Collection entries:
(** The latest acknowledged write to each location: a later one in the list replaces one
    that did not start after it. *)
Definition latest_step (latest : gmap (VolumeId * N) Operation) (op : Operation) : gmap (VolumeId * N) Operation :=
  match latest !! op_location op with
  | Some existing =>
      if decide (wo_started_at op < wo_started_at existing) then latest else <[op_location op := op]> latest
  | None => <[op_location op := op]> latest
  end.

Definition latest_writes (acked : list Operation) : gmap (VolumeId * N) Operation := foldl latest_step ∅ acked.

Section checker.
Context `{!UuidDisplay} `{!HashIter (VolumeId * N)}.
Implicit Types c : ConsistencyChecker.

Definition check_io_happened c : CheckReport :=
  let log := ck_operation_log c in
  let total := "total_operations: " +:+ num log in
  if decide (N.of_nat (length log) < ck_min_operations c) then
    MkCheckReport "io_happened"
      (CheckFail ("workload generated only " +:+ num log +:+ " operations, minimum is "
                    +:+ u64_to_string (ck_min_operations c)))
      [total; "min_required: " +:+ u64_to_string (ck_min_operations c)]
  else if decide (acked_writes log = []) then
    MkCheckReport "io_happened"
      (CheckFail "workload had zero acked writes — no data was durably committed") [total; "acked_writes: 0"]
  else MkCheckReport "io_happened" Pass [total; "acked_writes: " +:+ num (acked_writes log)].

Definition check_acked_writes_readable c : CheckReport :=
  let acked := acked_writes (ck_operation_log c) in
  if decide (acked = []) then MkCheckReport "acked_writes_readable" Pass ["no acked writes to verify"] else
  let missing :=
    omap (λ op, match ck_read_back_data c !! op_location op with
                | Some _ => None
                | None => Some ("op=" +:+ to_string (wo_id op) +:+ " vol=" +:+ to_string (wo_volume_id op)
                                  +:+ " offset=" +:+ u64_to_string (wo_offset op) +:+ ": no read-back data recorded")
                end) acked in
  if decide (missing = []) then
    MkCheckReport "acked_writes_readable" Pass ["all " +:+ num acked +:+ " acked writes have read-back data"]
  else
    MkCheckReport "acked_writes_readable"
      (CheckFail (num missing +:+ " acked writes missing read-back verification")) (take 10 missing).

...

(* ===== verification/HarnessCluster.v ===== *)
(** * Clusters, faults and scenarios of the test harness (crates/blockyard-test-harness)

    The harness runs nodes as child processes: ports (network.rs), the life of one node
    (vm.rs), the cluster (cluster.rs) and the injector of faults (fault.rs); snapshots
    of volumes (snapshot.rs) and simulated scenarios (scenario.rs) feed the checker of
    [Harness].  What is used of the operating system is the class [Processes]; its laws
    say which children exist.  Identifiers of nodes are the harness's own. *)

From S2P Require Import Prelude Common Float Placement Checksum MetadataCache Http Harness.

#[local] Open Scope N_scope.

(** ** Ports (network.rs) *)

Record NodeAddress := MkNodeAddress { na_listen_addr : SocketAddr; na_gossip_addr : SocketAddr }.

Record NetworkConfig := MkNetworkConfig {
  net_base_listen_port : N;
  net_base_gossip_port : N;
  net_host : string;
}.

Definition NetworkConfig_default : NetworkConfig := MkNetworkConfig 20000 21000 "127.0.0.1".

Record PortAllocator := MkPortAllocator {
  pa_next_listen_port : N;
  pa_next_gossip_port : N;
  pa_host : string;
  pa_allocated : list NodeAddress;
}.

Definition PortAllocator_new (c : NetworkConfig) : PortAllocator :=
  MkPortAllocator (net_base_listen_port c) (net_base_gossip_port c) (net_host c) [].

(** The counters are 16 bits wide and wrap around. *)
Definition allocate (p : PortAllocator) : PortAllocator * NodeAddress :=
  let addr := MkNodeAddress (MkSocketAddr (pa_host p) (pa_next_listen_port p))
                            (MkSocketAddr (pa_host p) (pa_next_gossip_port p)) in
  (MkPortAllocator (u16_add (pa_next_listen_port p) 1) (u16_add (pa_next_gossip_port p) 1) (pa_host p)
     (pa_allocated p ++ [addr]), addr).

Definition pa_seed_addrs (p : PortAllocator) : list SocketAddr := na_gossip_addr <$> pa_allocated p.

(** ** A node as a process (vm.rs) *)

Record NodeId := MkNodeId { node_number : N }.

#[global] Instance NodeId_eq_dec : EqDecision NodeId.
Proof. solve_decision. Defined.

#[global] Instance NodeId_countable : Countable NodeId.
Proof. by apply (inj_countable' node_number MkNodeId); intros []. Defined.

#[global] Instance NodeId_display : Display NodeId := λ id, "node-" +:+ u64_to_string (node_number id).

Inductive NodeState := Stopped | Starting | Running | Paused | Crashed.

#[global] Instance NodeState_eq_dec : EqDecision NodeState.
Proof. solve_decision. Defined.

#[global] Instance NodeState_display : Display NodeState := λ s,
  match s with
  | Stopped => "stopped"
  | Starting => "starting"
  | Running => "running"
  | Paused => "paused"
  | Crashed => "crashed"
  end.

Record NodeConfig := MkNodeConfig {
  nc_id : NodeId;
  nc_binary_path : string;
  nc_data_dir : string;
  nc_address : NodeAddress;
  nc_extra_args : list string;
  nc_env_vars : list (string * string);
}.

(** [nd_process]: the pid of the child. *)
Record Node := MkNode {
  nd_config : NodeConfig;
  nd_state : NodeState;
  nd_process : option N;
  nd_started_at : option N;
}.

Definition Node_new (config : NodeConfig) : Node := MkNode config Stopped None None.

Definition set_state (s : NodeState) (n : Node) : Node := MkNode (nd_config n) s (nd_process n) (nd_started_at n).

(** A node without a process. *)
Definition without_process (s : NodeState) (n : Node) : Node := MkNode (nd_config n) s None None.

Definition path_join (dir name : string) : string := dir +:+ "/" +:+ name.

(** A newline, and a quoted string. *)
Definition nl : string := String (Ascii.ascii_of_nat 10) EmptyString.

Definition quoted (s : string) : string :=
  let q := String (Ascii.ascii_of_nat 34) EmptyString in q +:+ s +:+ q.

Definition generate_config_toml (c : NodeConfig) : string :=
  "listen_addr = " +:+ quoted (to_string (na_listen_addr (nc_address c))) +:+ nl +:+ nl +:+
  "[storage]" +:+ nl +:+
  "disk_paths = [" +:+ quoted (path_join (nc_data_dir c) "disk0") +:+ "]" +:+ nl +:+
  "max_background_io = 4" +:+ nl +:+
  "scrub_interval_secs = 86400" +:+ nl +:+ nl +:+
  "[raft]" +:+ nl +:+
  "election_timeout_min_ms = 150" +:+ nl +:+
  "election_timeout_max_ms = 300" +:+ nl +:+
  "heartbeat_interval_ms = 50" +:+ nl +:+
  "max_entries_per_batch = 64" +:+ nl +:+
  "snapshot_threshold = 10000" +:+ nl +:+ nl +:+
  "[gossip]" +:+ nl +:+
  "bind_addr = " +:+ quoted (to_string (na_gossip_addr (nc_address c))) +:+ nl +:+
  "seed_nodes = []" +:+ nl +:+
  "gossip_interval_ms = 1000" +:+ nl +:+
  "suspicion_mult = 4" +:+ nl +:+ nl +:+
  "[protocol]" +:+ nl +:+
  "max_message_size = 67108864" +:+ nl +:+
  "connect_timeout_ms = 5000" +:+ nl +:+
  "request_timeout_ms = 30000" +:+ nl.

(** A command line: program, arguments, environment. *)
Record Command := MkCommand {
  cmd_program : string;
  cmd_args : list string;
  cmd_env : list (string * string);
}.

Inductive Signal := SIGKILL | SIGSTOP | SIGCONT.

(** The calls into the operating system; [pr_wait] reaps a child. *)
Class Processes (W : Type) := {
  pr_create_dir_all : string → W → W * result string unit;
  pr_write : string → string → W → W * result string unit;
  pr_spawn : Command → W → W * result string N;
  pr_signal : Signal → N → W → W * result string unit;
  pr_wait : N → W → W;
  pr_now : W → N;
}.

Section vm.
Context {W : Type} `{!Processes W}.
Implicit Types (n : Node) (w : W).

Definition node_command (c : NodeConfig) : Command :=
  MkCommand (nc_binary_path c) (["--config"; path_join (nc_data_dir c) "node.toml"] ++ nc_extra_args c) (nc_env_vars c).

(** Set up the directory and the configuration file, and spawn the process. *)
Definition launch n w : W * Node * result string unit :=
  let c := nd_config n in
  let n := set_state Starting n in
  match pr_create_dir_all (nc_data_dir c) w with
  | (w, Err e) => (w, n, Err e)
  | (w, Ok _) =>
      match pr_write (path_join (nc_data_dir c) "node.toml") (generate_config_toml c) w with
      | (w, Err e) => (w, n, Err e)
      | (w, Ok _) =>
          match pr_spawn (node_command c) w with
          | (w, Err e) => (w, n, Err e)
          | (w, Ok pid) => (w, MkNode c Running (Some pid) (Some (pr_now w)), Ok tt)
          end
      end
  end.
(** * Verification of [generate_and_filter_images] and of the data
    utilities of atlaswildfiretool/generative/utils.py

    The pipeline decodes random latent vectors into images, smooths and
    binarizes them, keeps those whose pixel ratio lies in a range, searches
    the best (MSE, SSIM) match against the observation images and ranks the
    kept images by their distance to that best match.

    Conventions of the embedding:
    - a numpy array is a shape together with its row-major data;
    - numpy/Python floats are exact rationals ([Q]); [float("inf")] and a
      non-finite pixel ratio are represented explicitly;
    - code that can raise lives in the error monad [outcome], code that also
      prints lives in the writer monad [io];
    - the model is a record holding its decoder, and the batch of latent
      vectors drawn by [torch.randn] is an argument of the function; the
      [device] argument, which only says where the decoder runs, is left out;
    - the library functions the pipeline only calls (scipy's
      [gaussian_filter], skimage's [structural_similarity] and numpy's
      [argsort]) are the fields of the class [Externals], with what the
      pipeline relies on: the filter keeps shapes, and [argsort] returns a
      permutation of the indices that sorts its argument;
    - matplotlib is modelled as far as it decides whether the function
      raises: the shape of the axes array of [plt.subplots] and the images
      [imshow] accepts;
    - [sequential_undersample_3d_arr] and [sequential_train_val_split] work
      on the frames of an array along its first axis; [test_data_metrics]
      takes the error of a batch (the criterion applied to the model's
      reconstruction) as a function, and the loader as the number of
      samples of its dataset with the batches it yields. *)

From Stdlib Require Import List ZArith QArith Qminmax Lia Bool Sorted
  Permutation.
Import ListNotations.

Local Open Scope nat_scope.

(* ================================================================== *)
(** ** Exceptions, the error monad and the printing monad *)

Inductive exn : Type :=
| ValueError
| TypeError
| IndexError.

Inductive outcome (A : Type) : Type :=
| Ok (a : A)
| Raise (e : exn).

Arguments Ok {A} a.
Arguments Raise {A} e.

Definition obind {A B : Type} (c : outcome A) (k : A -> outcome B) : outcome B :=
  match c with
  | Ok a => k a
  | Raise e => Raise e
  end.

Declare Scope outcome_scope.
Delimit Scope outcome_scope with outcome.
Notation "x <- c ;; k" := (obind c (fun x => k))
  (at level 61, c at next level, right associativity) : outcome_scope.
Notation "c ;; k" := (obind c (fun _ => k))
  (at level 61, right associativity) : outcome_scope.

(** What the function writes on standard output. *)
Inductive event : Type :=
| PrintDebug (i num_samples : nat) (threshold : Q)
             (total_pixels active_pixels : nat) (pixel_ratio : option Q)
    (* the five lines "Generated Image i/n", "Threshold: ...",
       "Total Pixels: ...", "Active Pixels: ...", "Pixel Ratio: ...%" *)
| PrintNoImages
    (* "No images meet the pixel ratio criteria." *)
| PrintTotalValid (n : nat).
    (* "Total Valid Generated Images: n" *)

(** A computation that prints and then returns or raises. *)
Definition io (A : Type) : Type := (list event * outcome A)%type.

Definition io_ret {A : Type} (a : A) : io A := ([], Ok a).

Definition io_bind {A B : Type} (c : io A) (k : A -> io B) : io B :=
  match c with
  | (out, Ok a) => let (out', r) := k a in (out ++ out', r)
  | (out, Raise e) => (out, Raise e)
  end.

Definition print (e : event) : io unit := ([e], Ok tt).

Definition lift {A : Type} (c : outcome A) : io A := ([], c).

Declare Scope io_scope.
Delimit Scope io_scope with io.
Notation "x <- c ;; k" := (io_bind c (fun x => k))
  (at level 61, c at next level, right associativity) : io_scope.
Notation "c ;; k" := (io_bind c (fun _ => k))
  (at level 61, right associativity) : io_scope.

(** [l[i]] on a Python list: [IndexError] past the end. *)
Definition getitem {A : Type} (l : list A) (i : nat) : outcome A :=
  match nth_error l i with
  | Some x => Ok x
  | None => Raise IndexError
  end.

==

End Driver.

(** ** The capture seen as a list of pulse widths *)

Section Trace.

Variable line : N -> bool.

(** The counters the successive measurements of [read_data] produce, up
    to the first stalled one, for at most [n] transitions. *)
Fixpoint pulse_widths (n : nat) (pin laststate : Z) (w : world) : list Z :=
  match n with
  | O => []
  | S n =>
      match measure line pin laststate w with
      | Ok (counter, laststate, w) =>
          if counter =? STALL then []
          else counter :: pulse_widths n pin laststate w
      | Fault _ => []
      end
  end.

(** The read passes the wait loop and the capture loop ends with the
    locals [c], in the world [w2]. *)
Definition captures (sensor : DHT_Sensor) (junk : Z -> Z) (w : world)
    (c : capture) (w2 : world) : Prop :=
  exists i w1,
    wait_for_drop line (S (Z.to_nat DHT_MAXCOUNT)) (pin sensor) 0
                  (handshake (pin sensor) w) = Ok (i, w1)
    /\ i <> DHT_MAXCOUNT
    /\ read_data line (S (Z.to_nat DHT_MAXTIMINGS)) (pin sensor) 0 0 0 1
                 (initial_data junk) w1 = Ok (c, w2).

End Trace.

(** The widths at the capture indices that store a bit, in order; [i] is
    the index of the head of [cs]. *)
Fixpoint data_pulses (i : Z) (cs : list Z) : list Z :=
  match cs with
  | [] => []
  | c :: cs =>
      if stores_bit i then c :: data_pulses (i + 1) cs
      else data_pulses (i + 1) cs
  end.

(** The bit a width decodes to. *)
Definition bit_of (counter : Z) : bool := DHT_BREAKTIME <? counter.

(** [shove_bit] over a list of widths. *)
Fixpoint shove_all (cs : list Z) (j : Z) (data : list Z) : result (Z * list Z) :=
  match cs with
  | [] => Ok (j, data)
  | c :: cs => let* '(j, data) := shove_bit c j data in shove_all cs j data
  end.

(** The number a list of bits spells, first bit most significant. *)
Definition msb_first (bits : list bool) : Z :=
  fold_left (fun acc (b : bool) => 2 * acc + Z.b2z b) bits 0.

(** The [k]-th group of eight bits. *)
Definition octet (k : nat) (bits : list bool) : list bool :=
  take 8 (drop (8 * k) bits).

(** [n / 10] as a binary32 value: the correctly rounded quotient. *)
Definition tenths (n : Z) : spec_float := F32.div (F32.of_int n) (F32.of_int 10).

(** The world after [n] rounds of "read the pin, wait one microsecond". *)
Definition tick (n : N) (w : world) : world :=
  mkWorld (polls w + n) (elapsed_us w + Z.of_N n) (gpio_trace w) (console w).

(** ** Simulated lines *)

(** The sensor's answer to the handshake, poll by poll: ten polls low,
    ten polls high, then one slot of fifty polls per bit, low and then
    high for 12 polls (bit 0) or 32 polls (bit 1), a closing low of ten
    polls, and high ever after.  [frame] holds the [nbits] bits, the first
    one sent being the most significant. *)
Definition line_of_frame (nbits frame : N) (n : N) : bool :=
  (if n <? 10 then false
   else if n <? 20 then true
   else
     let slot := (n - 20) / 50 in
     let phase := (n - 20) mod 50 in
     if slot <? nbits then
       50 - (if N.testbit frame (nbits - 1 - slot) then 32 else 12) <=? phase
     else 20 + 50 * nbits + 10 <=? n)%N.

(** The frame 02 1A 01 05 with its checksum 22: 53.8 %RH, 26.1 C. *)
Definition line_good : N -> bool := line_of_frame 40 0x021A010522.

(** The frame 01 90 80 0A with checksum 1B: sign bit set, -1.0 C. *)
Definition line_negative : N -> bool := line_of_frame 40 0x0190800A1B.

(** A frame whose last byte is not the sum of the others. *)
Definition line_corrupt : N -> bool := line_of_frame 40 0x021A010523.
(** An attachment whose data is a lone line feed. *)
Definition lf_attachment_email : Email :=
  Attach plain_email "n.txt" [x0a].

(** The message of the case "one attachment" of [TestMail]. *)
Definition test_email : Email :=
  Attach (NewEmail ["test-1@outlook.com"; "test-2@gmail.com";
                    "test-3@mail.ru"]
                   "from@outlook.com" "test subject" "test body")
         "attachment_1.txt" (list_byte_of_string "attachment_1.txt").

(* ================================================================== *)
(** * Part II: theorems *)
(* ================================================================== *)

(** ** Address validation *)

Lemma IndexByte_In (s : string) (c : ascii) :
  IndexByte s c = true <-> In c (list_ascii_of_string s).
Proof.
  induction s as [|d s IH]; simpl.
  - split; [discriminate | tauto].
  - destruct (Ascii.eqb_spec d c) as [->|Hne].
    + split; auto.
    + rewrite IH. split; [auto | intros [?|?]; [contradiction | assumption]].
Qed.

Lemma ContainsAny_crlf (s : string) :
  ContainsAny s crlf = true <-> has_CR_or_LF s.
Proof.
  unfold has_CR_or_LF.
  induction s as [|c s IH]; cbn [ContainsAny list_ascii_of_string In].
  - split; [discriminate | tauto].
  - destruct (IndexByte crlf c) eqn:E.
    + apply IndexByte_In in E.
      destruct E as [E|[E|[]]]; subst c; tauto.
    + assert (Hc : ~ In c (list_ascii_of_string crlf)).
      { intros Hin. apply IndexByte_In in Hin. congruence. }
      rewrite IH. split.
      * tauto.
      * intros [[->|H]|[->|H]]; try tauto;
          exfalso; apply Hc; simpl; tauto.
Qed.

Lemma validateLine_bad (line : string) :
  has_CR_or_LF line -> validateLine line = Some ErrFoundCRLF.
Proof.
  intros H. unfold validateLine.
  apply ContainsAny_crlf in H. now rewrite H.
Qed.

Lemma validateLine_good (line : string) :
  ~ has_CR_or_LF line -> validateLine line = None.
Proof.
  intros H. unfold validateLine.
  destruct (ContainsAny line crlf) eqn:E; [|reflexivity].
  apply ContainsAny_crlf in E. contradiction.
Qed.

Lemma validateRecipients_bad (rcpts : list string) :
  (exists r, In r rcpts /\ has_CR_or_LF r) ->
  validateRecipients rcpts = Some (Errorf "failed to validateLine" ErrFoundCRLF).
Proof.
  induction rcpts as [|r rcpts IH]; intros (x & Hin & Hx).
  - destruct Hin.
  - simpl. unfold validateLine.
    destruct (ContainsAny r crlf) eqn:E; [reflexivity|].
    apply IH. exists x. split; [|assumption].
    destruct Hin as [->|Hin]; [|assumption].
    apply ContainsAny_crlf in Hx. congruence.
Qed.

Your instructions: Write out each line above containing "decodes".

Written response:
    The pipeline decodes random latent vectors into images, smooths and
(** The bit a width decodes to. *)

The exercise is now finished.